[Opening DATA section]

(** A table is a store. *)
Program Definition table_store : KeyValueStore S It Bt := {|
  db_Has := table_Has; db_Get := table_Get; db_Put := table_Put; db_Delete := table_Delete;
  db_NewIterator := table_NewIterator; it_Next := it_Next; it_Key := tableIterator_Key; it_Value := it_Value;
  db_NewBatch := db_NewBatch; b_Put := tableBatch_Put; b_Delete := tableBatch_Delete; b_Write := b_Write; b_Reset := b_Reset;
  b_ValueSize := b_ValueSize; b_Replay W put del b w := tableBatch_Replay put del b w;
  holding db := under prefix <$> holding db; collected b := strip <$> collected b;
  batch_ok b := batch_ok b ∧ Forall prefixed (collected b);
|}.
Next Obligation.
  intros db k. cbn. unfold table_Has. rewrite Has_law. destruct (holding db); [|done]. cbn. by rewrite under_lookup.
Qed.
Next Obligation.
  intros db k. cbn. unfold table_Get. rewrite Get_law. destruct (holding db); [|done]. cbn. by rewrite under_lookup.
Qed.
Next Obligation.
  intros db k v. cbn. unfold table_Put. pose proof (Put_law db (prefix ++ k) v) as Hl.
  destruct (db_Put db (prefix ++ k) v) as [e|db'], (holding db); cbn in *; try done. injection Hl as Hl.
  by rewrite Hl; cbn; rewrite under_insert.
Qed.
Next Obligation.
  intros db k. cbn. unfold table_Delete. pose proof (Delete_law db (prefix ++ k)) as Hl.
  destruct (db_Delete db (prefix ++ k)) as [e|db'], (holding db); cbn in *; try done. injection Hl as Hl.
  by rewrite Hl; cbn; rewrite under_delete.
Qed.
Next Obligation.
  intros db prefix' start. cbn. pose proof (table_iterator_lists db prefix' start) as Hl. cbv zeta in Hl.
  destruct (holding db); [exact Hl|]. cbn in *. by rewrite under_empty in Hl.
Qed.
Next Obligation. cbn. destruct NewBatch_law as [H1 H2]. rewrite H2. done. Qed.
Next Obligation.
  intros b k v [Hb Hp]. cbn. unfold tableBatch_Put. destruct (Batch_Put_law b (prefix ++ k) v Hb) as [H1 ->].
  rewrite fmap_app. split; [split; [done|]|unfold strip at 2; cbn; by rewrite drop_app_length].
  apply Forall_app. split; [done|]. apply Forall_singleton. apply HasPrefix_app. by eexists.
Qed.
Next Obligation.
  intros b k [Hb Hp]. cbn. unfold tableBatch_Delete. destruct (Batch_Delete_law b (prefix ++ k) Hb) as [H1 ->].
  rewrite fmap_app. split; [split; [done|]|unfold strip at 2; cbn; by rewrite drop_app_length].
  apply Forall_app. split; [done|]. apply Forall_singleton. apply HasPrefix_app. by eexists.
Qed.
Next Obligation. intros b [Hb Hp]. cbn. destruct (Batch_Reset_law b Hb) as [H1 ->]. done. Qed.
Next Obligation.
  intros b db [Hb Hp]. cbn. pose proof (Write_law b db Hb) as Hl.
  destruct (b_Write b db) as [e|db'], (holding db); cbn in *; try done. injection Hl as Hl.
  by rewrite Hl; cbn; rewrite under_writes.
Qed.
Next Obligation.
  intros W put del b w. cbn. unfold tableBatch_Replay. rewrite Replay_law. revert w.
  induction (collected b) as [|[k [v|]] l IH]; intros w; [done|..]; cbn.
  - unfold replayer_Put at 1. by destruct (put w _ v); [|apply IH].
  - unfold replayer_Delete at 1. by destruct (del w _); [|apply IH].
Qed.
End table.
(* ===== verification/TrieNode.v ===== *)
(** * Trie nodes (trie/node.go, trie/node_enc.go)

    The node types of the Merkle Patricia trie with their caches, the RLP encoder of a
    node and the decoder of a stored one.  The encoder is shown to write the recursive
    definition [node_rlp]; what the decoder makes of it is in [TrieTree]. *)

From stdpp Require Import pretty.
From S2P Require Import Prelude Bytes RlpEncode RlpRaw Common TrieKeys.

Open Scope Z_scope.

(** ** Nodes *)

Record nodeFlag := mkNodeFlag {
  nf_hash : option (list byte); (* cached hash of the node, may be nil *)
  nf_dirty : bool;              (* changes not in the database yet *)
}.

(** The interface [node]; [NilNode] is the nil interface.  The children of a full node
    are an array of 17. *)
Inductive node :=
| NilNode
| FullNode (Children : list node) (flags : nodeFlag)
| ShortNode (Key : list byte) (Val : node) (flags : nodeFlag)
| HashNode (b : list byte)
| ValueNode (b : list byte)
| RawNode (b : list byte).

Definition is_nil (n : node) : bool := match n with NilNode => true | _ => false end.

Definition nilValueNode : node := ValueNode [].

Definition cache (n : node) : res (option (list byte) * bool) :=
  match n with
  | FullNode _ f | ShortNode _ _ f => Ok (nf_hash f, nf_dirty f)
  | HashNode _ | ValueNode _ => Ok (None, true)
  | RawNode _ => Panic "this should never end up in a live trie"
  | NilNode => Panic "nil pointer dereference"
  end.

(** ** Encoding *)

Definition EmptyString : list byte := [0x80].

Definition encode_children (enc : node → encBuffer → encBuffer) :=
  fix go (cs : list node) (w : encBuffer) : encBuffer :=
    match cs with [] => w | c :: cs => go cs (enc c w) end.

(** The [encode] methods; the parents write [EmptyString] for a nil child. *)
Fixpoint node_encode (n : node) (w : encBuffer) : encBuffer :=
  match n with
  | NilNode => append_str w EmptyString
  | FullNode cs _ =>
      let '(w, offset) := buf_list w in
      listEnd (encode_children node_encode cs w) offset
  | ShortNode k v _ =>
      let '(w, offset) := buf_list w in
      listEnd (node_encode v (buf_writeBytes w k)) offset
  | HashNode b | ValueNode b => buf_writeBytes w b
  | RawNode b => append_str w b
  end.

Definition nodeToBytes (n : node) : list byte := makeBytes (node_encode n reset).

(** ** Decoding *)

Inductive node_error :=
| errNodeEOF                        (* io.ErrUnexpectedEOF *)
| errNodeDecode (e : rlp_error)     (* decode error *)
| errNodeCount (c : Z)              (* invalid number of list elements *)
| errNodeRlp (e : rlp_error)
| errNodeValue (e : rlp_error)      (* invalid value node *)
| errNodeOversized (size : Z)       (* oversized embedded node *)
| errNodeStringSize (size : Z)      (* invalid RLP string size *)
| decodeError (what : node_error) (stack : list string).

Definition wrapError {A} (r : node_error + A) (ctx : string) : node_error + A :=
  match r with
  | inr a => inr a
  | inl (decodeError what stack) => inl (decodeError what (stack ++ [ctx]))
  | inl e => inl (decodeError e [ctx])
  end.

Definition rlp_err {A} (r : rlp_error + A) : node_error + A :=
  match r with inr a => inr a | inl e => inl (errNodeRlp e) end.

Definition hashLen : nat := 32.

(** The decoders of the parts of a node take [dec], the decoder of an embedded node
    ([decodeNode(nil, buf)]). *)
Definition decodeRef (dec : list byte → node_error + node) (buf : list byte)
  : node_error + (node * list byte) :=
  '(kind, val, rest) ← rlp_err (Split buf);
  match kind with
  | List =>
      (* the encoding of an embedded node must be smaller than a hash *)
      let size := (length buf - length rest)%nat in
      if (hashLen <? size)%nat then inl (errNodeOversized (Z.of_nat size))
      else n ← dec buf; inr (n, rest)
  | String =>
      if (length val =? 0)%nat then inr (NilNode, rest)
      else if (length val =? 32)%nat then inr (HashNode val, rest)
      else inl (errNodeStringSize (Z.of_nat (length val)))
  | Byte => inl (errNodeStringSize (Z.of_nat (length val)))
  end.

Definition decodeShort (dec : list byte → node_error + node) (hash : option (list byte))
    (elems : list byte) : node_error + node :=
  '(kbuf, rest) ← rlp_err (SplitString elems);
  let flag := mkNodeFlag hash false in
  let key := compactToHex kbuf in
  if hasTerm key then
    match SplitString rest with
    | inl e => inl (errNodeValue e)
    | inr (val, _) => inr (ShortNode key (ValueNode val) flag)
    end
  else
    '(r, _) ← wrapError (decodeRef dec rest) "val";
    inr (ShortNode key r flag).

(** The loop of [decodeFull] from child [i] on. *)
Fixpoint decode_children (dec : list byte → node_error + node) (k i : nat) (elems : list byte)
  : node_error + (list node * list byte) :=
  match k with
  | O => inr ([], elems)
  | S k =>
      '(cld, elems) ← wrapError (decodeRef dec elems) ("[" +:+ pretty i +:+ "]");
      '(cs, elems) ← decode_children dec k (S i) elems;
      inr (cld :: cs, elems)
  end.

Definition decodeFull (dec : list byte → node_error + node) (hash : option (list byte))
    (elems : list byte) : node_error + node :=
  '(cs, elems) ← decode_children dec 16 0 elems;
  '(val, _) ← rlp_err (SplitString elems);
  let last := match val with [] => NilNode | _ => ValueNode val end in
  inr (FullNode (cs ++ [last]) (mkNodeFlag hash false)).

(** An embedded node lies inside the content of its parent, so the length of the input
    bounds the depth. *)
Fixpoint decode_node (fuel : nat) (hash : option (list byte)) (buf : list byte)
  : node_error + node :=
  match fuel, buf with
  | S fuel, _ :: _ =>
      match SplitList buf with
      | inl e => inl (errNodeDecode e)
      | inr (elems, _) =>
          let c := match CountValues elems with inr c => c | inl _ => 0 end in
          if c =? 2 then wrapError (decodeShort (decode_node fuel None) hash elems) "short"
          else if c =? 17 then wrapError (decodeFull (decode_node fuel None) hash elems) "full"
          else inl (errNodeCount c)
      end
  | _, _ => inl errNodeEOF
  end.

Definition decodeNodeUnsafe (hash : option (list byte)) (buf : list byte) : node_error + node :=
  decode_node (length buf) hash buf.
Definition decodeNode (hash : option (list byte)) (buf : list byte) : node_error + node :=
  decodeNodeUnsafe hash buf.

Definition mustDecodeNode (hash : option (list byte)) (buf : list byte) : res node :=
  match decodeNode hash buf with
  | inr n => Ok n
  | inl _ => Panic "node: cannot be decoded"
  end.

(** ** Induction on nodes *)

Section node_ind.
Variable P : node → Prop.
Hypothesis Hnil : P NilNode.
Hypothesis Hfull : ∀ cs f, Forall P cs → P (FullNode cs f).
Hypothesis Hshort : ∀ k v f, P v → P (ShortNode k v f).
Hypothesis Hhash : ∀ b, P (HashNode b).
Hypothesis Hvalue : ∀ b, P (ValueNode b).
Hypothesis Hraw : ∀ b, P (RawNode b).

Lemma node_nested_ind : ∀ n, P n.
Proof.
  fix IH 1. intros [|cs f|k v f|b|b|b]; [done| | |done|done|done].
  - apply Hfull. induction cs as [|c cs IHcs]; constructor; [apply IH|apply IHcs].
  - apply Hshort, IH.
Qed.
End node_ind.

(** ** What the encoder writes *)

Fixpoint node_rlp (n : node) : list byte :=
  match n with
  | NilNode => EmptyString
  | FullNode cs _ => rlp_list (concat (map node_rlp cs))
  | ShortNode k v _ => rlp_list (rlp_string k ++ node_rlp v)
  | HashNode b | ValueNode b => rlp_string b
  | RawNode b => b
  end.

Lemma writes_bytes b : writes (λ w, inr (buf_writeBytes w b)) (inr (rlp_string b)).
Proof.
  apply writes_str. intros Hn buf. apply buf_writeBytes_spec.
  pose proof (rlp_string_length b). lia.
Qed.

Lemma node_encode_writes n : writes (λ w, inr (node_encode n w)) (inr (node_rlp n)).
Proof.
  induction n as [|cs f IH|k v f IH|b|b|b] using node_nested_ind; cbn [node_encode node_rlp].
  - by apply writes_str.
  - apply (writes_list (λ w, inr (encode_children node_encode cs w)) (inr _)).
    induction IH as [|c cs Hc _ IH]; [apply writes_ret|].
    apply (writes_seq _ _ _ _ Hc IH).
  - apply (writes_list (λ w, inr (node_encode v (buf_writeBytes w k))) (inr _)).
    apply (writes_seq _ _ _ _ (writes_bytes k) IH).
  - apply writes_bytes.
  - apply writes_bytes.
  - by apply writes_str.
Qed.

Lemma nodeToBytes_rlp n :
  Z.of_nat (length (node_rlp n)) < 2 ^ 64 → nodeToBytes n = node_rlp n.
Proof.
  intros Hn. destruct (node_encode_writes n) as [_ Hw].
  destruct (Hw Hn) as (ps & <- & E). specialize (E reset). injection E as E.
  unfold nodeToBytes. rewrite E. apply makeBytes_extend.
Qed.
Lemma tbody_count t :
  twf t → Z.of_nat (length (tbody t)) < 2 ^ 64 →
  CountValues (tbody t) = inr (match t with TFull _ => 17 | _ => 2 end).
Proof.
  intros Ht Hn. pose proof (tbody_ok t Ht Hn) as Hok.
  destruct Ht as [k v Hk Hv|k cs Hne Hk Hf|cs Hl Hc H16 H2]; cbn [tbody] in *.
  - assert (rlp_string (compact k) ++ tref (TValue v)
      = concat [rlp_string (compact k); rlp_string v]) as E by (simpl; by rewrite app_nil_r).
    rewrite E in *. rewrite CountValues_items; [done| |done|done].
    repeat constructor; apply rlp_string_item.
  - assert (rlp_string (compact k) ++ tref (TFull cs)
      = concat [rlp_string (compact k); tref (TFull cs)]) as E by (simpl; by rewrite app_nil_r).
    rewrite E in *. rewrite CountValues_items; [done| |done|done].
    repeat constructor; [apply rlp_string_item|]. apply tref_item. right. by right.
  - assert (Forall sub_ok cs) as Hs by (by apply twf_children; constructor).
    rewrite CountValues_items; [by rewrite length_map, Hl| |done|done].
    apply Forall_map. eapply Forall_impl; [done|]. apply tref_item.
Qed.

(** What a parent's decoder makes of a child, when embedded nodes are decoded. *)
Lemma decodeRef_tref dec c rest :
  sub_ok c → bytes_ok (tref c ++ rest) → Z.of_nat (length (tref c ++ rest)) < 2 ^ 64 →
  (∀ v, c ≠ TValue v) →
  (twf c → (length (tenc c) < 32)%nat →
     dec (tenc c ++ rest) = inr (top_node (mkNodeFlag None false) c)) →
  decodeRef dec (tref c ++ rest) = inr (tnode c, rest).
Proof.
  intros Hs Hok Hn Hnv Hdec. unfold decodeRef.
  destruct Hs as [->|[(v & -> & _)|Hc]]; [|by destruct (Hnv v)|].
  { rewrite (proj2 (Split_iff _ String [] rest Hok Hn)) by by split. done. }
  assert (tnode c = if (length (tenc c) <? 32)%nat then top_node (mkNodeFlag None false) c
    else HashNode (Keccak256 (tenc c))) as -> by by destruct Hc.
  rewrite tref_node in * by done. unfold embed in *.
  destruct (Nat.ltb_spec (length (tenc c)) 32) as [Hlt|Hge].
  - assert (Split (tenc c ++ rest) = inr (List, tbody c, rest)) as ->.
    { apply Split_iff; [done|done|]. split; [done|]. unfold tenc, rlp_list.
      by rewrite <- app_assoc. }
    cbn [rlp_err mbind err_bind]. rewrite length_app, Nat.add_sub.
    rewrite (proj2 (Nat.ltb_ge hashLen (length (tenc c)))) by (unfold hashLen; lia).
    by rewrite Hdec.
  - assert (Split (rlp_string (Keccak256 (tenc c)) ++ rest)
      = inr (String, Keccak256 (tenc c), rest)) as ->.
    { apply Split_iff; [done|done|].
      destruct (proj1 (first_value_string _ (Keccak256 (tenc c)) rest) eq_refl) as [Hf|Hf]; [|done].
      destruct Hf as [Hf _]. pose proof (Keccak256_length (tenc c)) as Hl. simpl in Hf.
      destruct (Keccak256 (tenc c)) as [|x [|y l]]; done. }
    cbn [rlp_err mbind err_bind]. by rewrite Keccak256_length.
Qed.

(** The decoder [dec] of embedded nodes reads [c] back, whatever follows it. *)
Definition reads (dec : list byte → node_error + node) (c : tree) : Prop :=
  ∀ rest, bytes_ok (tenc c ++ rest) → Z.of_nat (length (tenc c ++ rest)) < 2 ^ 64 →
  dec (tenc c ++ rest) = inr (top_node (mkNodeFlag None false) c).

Definition ref_ok (dec : list byte → node_error + node) (c : tree) : Prop :=
  sub_ok c ∧ (∀ v, c ≠ TValue v) ∧ (twf c → (length (tenc c) < 32)%nat → reads dec c).

Lemma decodeRef_ref_ok dec c rest :
  ref_ok dec c → bytes_ok (tref c ++ rest) → Z.of_nat (length (tref c ++ rest)) < 2 ^ 64 →
  decodeRef dec (tref c ++ rest) = inr (tnode c, rest).
Proof.
  intros (Hs & Hv & Hr) Hok Hn. apply decodeRef_tref; [done|done|done|done|].
  intros Hc Hlt. assert (tref c = tenc c) as E.
  { rewrite tref_node by done. unfold embed. by rewrite (proj2 (Nat.ltb_lt _ _)). }
  rewrite E in *. by apply Hr.
Qed.

Lemma decode_children_trefs dec cs rest : ∀ i,
  Forall (ref_ok dec) cs →
  bytes_ok (concat (map tref cs) ++ rest) →
  Z.of_nat (length (concat (map tref cs) ++ rest)) < 2 ^ 64 →
  decode_children dec (length cs) i (concat (map tref cs) ++ rest) = inr (map tnode cs, rest).
Proof.
  induction cs as [|c cs IH]; intros i Hr Hok Hn; [done|].
  apply Forall_cons in Hr as [Hc Hr]. cbn [length decode_children map concat].
  cbn [map concat] in Hok, Hn. rewrite <- app_assoc in *.
  rewrite decodeRef_ref_ok by done. cbn [wrapError mbind err_bind].
  rewrite length_app in Hn. apply Forall_app in Hok as [_ Hok].
  rewrite IH; [done|done|done|lia].
Qed.

Lemma child_shorter c b :
  twf c → (length (tenc c) < 32)%nat → (length (tref c) <= length b)%nat →
  (length (tenc c) < length (rlp_list b))%nat.
Proof.
  intros Hc Hlt Hle. rewrite tref_node in Hle by done. unfold embed in Hle.
  rewrite (proj2 (Nat.ltb_lt _ _)) in Hle by done. pose proof (rlp_list_length b). lia.
Qed.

[Closing DATA section]

WHAT THE EXERCISE ASKS: In the entries above, find the line holding "Lemma tbody_count t" and the line holding "- assert (rlp_string (compact k) ++ tref (TFull"; print both of them and every line between, exactly, and nothing else.

RESPONSE BOX:
Lemma tbody_count t :
  twf t → Z.of_nat (length (tbody t)) < 2 ^ 64 →
  CountValues (tbody t) = inr (match t with TFull _ => 17 | _ => 2 end).
Proof.
  intros Ht Hn. pose proof (tbody_ok t Ht Hn) as Hok.
  destruct Ht as [k v Hk Hv|k cs Hne Hk Hf|cs Hl Hc H16 H2]; cbn [tbody] in *.
  - assert (rlp_string (compact k) ++ tref (TValue v)
      = concat [rlp_string (compact k); rlp_string v]) as E by (simpl; by rewrite app_nil_r).
    rewrite E in *. rewrite CountValues_items; [done| |done|done].
    repeat constructor; apply rlp_string_item.
  - assert (rlp_string (compact k) ++ tref (TFull cs)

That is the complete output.